Standard Test Method for Thermal Endurance of Film-Insulated Round Magnet Wire

SCOPE
1.1 This test method covers determination of the thermal endurance of film-insulated round magnet wire in air at atmospheric pressure. It is not applicable to magnet wire with fibrous insulation, such as cotton or glass.
Note 1—Other solid conductors such as coated resistance wire may be evaluated by this test method.
1.2 The values stated in inch-pound units are to be regarded as the standard. The SI units in parentheses are provided for information only.
1.3 This test method covers the evaluation of thermal endurance by observing changes in response to ac proof voltage tests. The evaluation of thermal endurance by observing changes in other properties of magnet wire insulation requires the use of different test methods.

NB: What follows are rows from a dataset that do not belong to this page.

(** C31: for every vector but 8, what the entry code pushes is what leaving the
    interrupt pops: the interrupted thread gets every register back, its stack
    pointer included, and nothing above its stack pointer or below the frame
    has changed.  For vector 8 the processor and the stub both push an error
    code, and the frame is resumed with the error code as its instruction
    pointer. *)
Theorem context_roundtrip esp0 v err r m ss
  (Hb : 80 <= entry_stack esp0 r) (Hb' : entry_stack esp0 r + 8 < 2 ^ 32)
  (Hss : is_user (r_cs r) = false -> ss = r_ss r) :
  let '(m', frame) := enter esp0 v err r m in
  (v <> 8 ->
     resume ss m' frame = Ok r
     /\ frame = entry_stack esp0 r - (if is_user (r_cs r) then sizeof_frame else 64)
     /\ (forall a, entry_stack esp0 r <= a -> m' !! a = m !! a))
  /\ (v = 8 -> is_user (r_eip r) = false ->
     exists r', resume ss m' frame = Ok r' /\ r_eip r' = err /\ r_cs r' = r_eip r).
Proof.
  unfold enter. fold (entry_stack esp0 r).
  assert (length (cpu_pushes v err r ++ stub_pushes v ++ push_context r) <= 19)%nat as Hlen.
  { rewrite !length_app. unfold cpu_pushes, stub_pushes. rewrite !length_app.
    destruct (is_user _), (cpu_error_code v), (stub_error_code v); cbn; lia. }
  pose proof (push_list_spec (cpu_pushes v err r ++ stub_pushes v ++ push_context r) m
    (entry_stack esp0 r) ltac:(lia) ltac:(lia)) as Hp.
  destruct (push_list _ _) as [m' frame]. destruct Hp as (-> & Hw & Hf). split.
  - intros Hv. rewrite pushed_frame in Hw by done.
    assert (length (cpu_pushes v err r ++ stub_pushes v ++ push_context r)
      = if is_user (r_cs r) then 18%nat else 16%nat) as El.
    { rewrite <-length_reverse, pushed_frame by done. unfold user_words. by destruct (is_user _). }
    rewrite El in *. unfold sizeof_frame. split_and!; [|destruct (is_user _); lia|intros a Ha; apply Hf; by right].
    erewrite (resume_spec ss _ _ _ _ _ _ _ _ _ _ _ _ _ v _ _ _ _ (user_words r));
      [|exact Hw|destruct (is_user _); lia|unfold sizeof_frame; destruct (is_user _); lia|].
    + destruct r as [? ? ? ? ? ? ? ? ? ? ? ? cs ? ? ?]. unfold user_words, entry_stack in *. cbn in *.
      destruct (is_user cs); cbn; do 2 f_equal; [lia|by apply Hss].
    + unfold user_words. by intros ->.
  - intros -> Hk.
    assert (reverse (cpu_pushes 8 err r ++ stub_pushes 8 ++ push_context r)
      = context_words r ++ [8; 0; err; r_eip r; r_cs r] ++ (r_eflags r :: user_words r)) as E
      by (unfold cpu_pushes, user_words; destruct (is_user _); reflexivity).
    rewrite E in Hw.
    assert (length (cpu_pushes 8 err r ++ stub_pushes 8 ++ push_context r)
      = if is_user (r_cs r) then 19%nat else 17%nat) as El.
    { rewrite <-length_reverse, E. unfold user_words. by destruct (is_user _). }
    rewrite El in *. eexists. split; [|split].
    + eapply (resume_spec ss _ _ _ _ _ _ _ _ _ _ _ _ _ 8 0 err (r_eip r) _ (r_eflags r :: user_words r));
        [exact Hw|destruct (is_user (r_cs r)); lia
        |unfold sizeof_frame; destruct (is_user (r_cs r)); lia|by rewrite Hk].
    + done.
    + done.
Qed.

Definition sample_regs (cs esp ss : Z) : regs :=
  Regs ss ss ss ss 1 2 3 4 5 6 7 0x100040 cs 0x202 esp ss.

Lemma context_roundtrip_witness :
  (let '(m, f) := enter 0x9000 14 2 (sample_regs (Z.lor UserCodeSegment 3) 0x5000 0x23) ∅ in
   resume KernelDataSegment m f = Ok (sample_regs (Z.lor UserCodeSegment 3) 0x5000 0x23))
  /\ (let '(m, f) := enter 0x9000 32 0 (sample_regs KernelCodeSegment 0x8000 KernelDataSegment) ∅ in
      resume KernelDataSegment m f = Ok (sample_regs KernelCodeSegment 0x8000 KernelDataSegment)).
Proof.
  split.
  - pose proof (context_roundtrip 0x9000 14 2 (sample_regs (Z.lor UserCodeSegment 3) 0x5000 0x23) ∅
      KernelDataSegment ltac:(discriminate) ltac:(reflexivity) ltac:(discriminate)) as H.
    destruct (enter _ _ _ _ _) as [m f]. destruct H as [H _].
    destruct (H ltac:(discriminate)) as [E _]. exact E.
  - pose proof (context_roundtrip 0x9000 32 0 (sample_regs KernelCodeSegment 0x8000 KernelDataSegment) ∅
      KernelDataSegment ltac:(discriminate) ltac:(reflexivity) ltac:(reflexivity)) as H.
    destruct (enter _ _ _ _ _) as [m f]. destruct H as [H _].
    destruct (H ltac:(discriminate)) as [E _]. exact E.
Defined.

(** The frame of a new kernel thread: it starts at [main] with interrupts
    enabled, as if [main] had been called with [arg] and a null return
    address. *)
Lemma initKernelStack_spec top main arg m ss :
  80 <= top -> top + 8 < 2 ^ 32 ->
  let '(stack, m') := initKernelStack top main arg m in
  stack = top - 72
  /\ resume ss m' stack
     = Ok (Regs KernelDataSegment KernelDataSegment KernelDataSegment KernelDataSegment
             0x11111111 0x22222222 0 0xdddddddd 0xcccccccc 0xbbbbbbbb 0xaaaaaaaa
             main KernelCodeSegment (Z.lor Reserved InterruptEnable) (top - 8) ss)
  /\ m' !! (top - 8) = Some 0 /\ m' !! (top - 4) = Some arg
  /\ (forall a, a < stack \/ top <= a -> m' !! a = m !! a).
Proof.
  intros Ht Ht'. unfold initKernelStack, call_frame, sizeof_frame, sizeof_call.
  rewrite (wrap_id 32 (top - 8)), (wrap_id 32 (top - 8 + 4)), (wrap_id 32 (top - 72 + 8 - 8))
    by (unfold uint; lia).
  replace (top - 72 + 8 - 8) with (top - 72) by lia.
  set (m1 := <[top - 8 := 0]> _).
  destruct (write_words_spec (first_frame KernelDataSegment KernelCodeSegment main) m1 (top - 72)
    ltac:(lia) ltac:(cbn [length first_frame]; lia)) as [Hw Hf]. cbn [length first_frame] in Hf.
  split_and!.
  - done.
  - erewrite (resume_spec ss _ (top - 72) _ _ _ _ _ _ _ _ _ _ _ 0 0 main _ _ []);
      [|exact Hw|lia|unfold sizeof_frame; lia|done].
    change (is_user KernelCodeSegment) with false. cbv iota.
    replace (top - 72 + 64) with (top - 8) by lia. reflexivity.
  - rewrite Hf by lia. apply lookup_insert_eq.
  - rewrite Hf by lia. unfold m1. rewrite lookup_insert_ne by lia.
    replace (top - 8 + 4) with (top - 4) by lia. apply lookup_insert_eq.
  - intros a Ha. rewrite Hf by lia. unfold m1. rewrite !lookup_insert_ne by lia. done.
Qed.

1.4 Exposure of some types of film insulated wire to heat in gaseous or liquid environments in the absence of air may give thermal endurance values different from those obtained in air. This fact should be considered when interpreting the results obtained by heating in air with respect to applications where the wire will not be exposed to air in service.
1.5 Electric stress applied for extended periods at a level exceeding or even approaching the discharge inception voltage may change significantly the thermal endurance of film insulated wires, varnished or unvarnished. Under such electric stress conditions, comparisons between materials may also differ from those developed using this method.
1.6 This standard does not purport to address all of the safety concerns, if any, associated with its use. It is the responsibility of the user of this standard to consult and establish appropriate safety and health practices and determine the applicability of regulatory limitations prior to use.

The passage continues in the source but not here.